- Required work
Only one stretch of the listing below is wanted. Give it again exactly, from the line with "rewrite append_cons. cbn [toLowerCase]." through the line with "destruct (Ascii.eqb_spec a".

------ Record excerpts

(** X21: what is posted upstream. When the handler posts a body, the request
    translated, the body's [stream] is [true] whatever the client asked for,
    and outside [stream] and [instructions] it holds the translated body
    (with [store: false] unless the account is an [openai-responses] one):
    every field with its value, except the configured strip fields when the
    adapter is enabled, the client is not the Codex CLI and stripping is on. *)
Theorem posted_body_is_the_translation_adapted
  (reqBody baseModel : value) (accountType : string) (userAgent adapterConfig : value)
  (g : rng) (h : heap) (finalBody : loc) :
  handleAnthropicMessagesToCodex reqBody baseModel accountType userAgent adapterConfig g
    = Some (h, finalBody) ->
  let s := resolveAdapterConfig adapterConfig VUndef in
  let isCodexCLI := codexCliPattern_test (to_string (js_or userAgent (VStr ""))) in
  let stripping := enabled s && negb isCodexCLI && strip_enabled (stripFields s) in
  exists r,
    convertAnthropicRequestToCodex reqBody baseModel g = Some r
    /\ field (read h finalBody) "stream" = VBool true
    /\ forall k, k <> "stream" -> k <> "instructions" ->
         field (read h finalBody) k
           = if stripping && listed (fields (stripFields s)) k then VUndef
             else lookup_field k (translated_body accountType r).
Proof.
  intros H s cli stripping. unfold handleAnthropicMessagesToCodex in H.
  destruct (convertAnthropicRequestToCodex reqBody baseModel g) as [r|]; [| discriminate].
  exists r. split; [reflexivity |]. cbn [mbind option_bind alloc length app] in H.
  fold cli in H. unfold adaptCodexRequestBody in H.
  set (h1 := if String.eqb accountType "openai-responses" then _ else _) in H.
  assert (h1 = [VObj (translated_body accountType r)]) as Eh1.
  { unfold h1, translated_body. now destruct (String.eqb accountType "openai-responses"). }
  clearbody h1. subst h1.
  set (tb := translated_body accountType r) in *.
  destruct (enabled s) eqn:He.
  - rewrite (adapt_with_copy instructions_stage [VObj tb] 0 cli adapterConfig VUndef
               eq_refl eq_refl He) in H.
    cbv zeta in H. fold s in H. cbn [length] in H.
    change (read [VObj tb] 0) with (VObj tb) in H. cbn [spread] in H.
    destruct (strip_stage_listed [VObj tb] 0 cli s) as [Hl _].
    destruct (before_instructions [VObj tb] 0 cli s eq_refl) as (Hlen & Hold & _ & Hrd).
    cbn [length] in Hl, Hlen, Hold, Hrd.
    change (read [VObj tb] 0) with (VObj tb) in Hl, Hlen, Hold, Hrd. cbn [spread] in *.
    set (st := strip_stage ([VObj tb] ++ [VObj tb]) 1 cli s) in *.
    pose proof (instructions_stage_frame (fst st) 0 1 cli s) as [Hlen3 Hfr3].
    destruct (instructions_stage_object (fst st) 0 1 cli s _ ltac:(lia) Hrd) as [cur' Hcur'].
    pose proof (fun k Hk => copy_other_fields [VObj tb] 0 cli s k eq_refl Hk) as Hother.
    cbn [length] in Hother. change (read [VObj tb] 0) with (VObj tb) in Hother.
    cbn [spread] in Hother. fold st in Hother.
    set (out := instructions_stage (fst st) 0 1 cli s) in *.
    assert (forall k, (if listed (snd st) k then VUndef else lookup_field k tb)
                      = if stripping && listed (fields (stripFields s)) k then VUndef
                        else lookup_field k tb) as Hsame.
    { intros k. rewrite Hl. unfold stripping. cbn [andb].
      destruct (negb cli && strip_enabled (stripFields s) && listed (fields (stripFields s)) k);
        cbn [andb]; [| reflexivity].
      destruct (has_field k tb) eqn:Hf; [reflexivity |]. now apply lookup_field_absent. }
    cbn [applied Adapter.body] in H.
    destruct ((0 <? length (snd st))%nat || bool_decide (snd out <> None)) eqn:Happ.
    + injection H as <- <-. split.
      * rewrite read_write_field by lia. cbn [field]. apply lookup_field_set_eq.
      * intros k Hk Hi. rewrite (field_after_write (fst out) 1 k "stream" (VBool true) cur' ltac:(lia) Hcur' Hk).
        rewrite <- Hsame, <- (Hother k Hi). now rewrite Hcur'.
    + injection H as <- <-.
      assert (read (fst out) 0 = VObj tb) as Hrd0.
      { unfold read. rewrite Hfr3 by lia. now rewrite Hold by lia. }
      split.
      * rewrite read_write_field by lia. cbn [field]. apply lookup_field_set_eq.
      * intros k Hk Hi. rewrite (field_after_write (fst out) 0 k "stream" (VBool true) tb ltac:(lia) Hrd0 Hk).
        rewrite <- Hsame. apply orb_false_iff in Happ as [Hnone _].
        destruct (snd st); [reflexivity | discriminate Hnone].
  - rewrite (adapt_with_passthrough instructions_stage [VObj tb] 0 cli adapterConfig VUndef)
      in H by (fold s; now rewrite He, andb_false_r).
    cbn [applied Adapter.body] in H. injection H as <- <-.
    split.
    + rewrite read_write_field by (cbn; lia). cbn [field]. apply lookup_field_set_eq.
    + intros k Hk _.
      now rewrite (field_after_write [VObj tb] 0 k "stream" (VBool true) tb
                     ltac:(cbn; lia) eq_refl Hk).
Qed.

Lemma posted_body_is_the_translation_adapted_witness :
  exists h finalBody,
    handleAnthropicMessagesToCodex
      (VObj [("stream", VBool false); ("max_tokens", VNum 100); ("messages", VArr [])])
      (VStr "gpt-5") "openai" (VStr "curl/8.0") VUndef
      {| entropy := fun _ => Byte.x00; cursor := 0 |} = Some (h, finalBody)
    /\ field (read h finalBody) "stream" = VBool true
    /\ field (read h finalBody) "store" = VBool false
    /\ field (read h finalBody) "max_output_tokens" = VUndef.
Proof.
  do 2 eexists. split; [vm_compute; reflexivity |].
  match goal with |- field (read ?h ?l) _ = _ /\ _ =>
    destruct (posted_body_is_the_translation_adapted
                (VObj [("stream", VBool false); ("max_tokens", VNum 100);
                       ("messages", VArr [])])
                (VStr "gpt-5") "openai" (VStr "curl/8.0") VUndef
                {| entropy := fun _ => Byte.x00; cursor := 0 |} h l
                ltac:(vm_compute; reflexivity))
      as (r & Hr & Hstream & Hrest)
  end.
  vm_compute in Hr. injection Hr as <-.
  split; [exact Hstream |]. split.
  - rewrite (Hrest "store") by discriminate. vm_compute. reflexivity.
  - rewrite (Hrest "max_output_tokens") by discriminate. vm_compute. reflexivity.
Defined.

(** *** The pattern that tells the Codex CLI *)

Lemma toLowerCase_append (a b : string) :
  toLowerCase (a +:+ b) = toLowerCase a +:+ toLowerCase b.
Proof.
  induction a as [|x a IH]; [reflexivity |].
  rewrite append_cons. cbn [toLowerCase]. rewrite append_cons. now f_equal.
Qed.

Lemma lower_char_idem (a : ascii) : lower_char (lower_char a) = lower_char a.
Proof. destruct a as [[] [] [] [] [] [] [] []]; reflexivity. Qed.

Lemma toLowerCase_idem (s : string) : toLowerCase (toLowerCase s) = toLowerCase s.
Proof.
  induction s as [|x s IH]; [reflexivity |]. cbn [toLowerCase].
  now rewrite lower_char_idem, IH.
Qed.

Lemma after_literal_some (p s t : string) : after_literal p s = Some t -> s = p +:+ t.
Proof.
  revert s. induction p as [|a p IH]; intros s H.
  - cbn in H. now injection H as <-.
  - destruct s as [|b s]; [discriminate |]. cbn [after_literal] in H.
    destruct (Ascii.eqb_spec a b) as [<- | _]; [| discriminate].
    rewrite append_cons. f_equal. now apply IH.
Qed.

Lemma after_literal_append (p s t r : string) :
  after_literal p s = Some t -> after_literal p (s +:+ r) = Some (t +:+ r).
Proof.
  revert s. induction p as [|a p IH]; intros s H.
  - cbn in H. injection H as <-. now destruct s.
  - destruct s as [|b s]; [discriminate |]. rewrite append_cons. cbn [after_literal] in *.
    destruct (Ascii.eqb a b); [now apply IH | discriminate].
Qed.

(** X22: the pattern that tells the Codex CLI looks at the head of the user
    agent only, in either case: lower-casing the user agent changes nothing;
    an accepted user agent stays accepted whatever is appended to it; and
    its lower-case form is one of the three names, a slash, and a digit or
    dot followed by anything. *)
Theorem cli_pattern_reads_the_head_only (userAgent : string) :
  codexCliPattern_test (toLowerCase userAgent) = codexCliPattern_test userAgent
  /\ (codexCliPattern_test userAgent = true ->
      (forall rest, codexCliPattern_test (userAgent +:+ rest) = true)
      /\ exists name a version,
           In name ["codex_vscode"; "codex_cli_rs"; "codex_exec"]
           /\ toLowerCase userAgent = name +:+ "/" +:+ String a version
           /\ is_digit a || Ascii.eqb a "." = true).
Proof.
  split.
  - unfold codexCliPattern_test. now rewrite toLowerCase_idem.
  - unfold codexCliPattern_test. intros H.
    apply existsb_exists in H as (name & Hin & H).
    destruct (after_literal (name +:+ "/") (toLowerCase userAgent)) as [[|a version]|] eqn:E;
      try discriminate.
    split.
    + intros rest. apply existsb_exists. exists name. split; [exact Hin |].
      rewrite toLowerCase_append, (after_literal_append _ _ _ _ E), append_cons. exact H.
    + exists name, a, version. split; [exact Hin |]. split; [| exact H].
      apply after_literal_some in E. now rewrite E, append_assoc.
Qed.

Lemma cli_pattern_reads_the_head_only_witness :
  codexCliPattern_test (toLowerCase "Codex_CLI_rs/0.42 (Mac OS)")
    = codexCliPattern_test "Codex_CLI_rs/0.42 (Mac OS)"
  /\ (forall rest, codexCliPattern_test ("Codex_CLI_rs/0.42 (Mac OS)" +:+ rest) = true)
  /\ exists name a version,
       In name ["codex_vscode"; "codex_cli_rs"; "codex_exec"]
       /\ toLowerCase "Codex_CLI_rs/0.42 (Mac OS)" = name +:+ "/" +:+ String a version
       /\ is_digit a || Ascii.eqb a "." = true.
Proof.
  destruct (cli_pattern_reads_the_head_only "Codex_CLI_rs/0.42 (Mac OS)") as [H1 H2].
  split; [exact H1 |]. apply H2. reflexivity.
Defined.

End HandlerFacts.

------------

- Answer box
  rewrite append_cons. cbn [toLowerCase]. rewrite append_cons. now f_equal.
Qed.

Lemma lower_char_idem (a : ascii) : lower_char (lower_char a) = lower_char a.
Proof. destruct a as [[] [] [] [] [] [] [] []]; reflexivity. Qed.

Lemma toLowerCase_idem (s : string) : toLowerCase (toLowerCase s) = toLowerCase s.
Proof.
  induction s as [|x s IH]; [reflexivity |]. cbn [toLowerCase].
  now rewrite lower_char_idem, IH.
Qed.

Lemma after_literal_some (p s t : string) : after_literal p s = Some t -> s = p +:+ t.
Proof.
  revert s. induction p as [|a p IH]; intros s H.
  - cbn in H. now injection H as <-.
  - destruct s as [|b s]; [discriminate |]. cbn [after_literal] in H.
    destruct (Ascii.eqb_spec a b) as [<- | _]; [| discriminate].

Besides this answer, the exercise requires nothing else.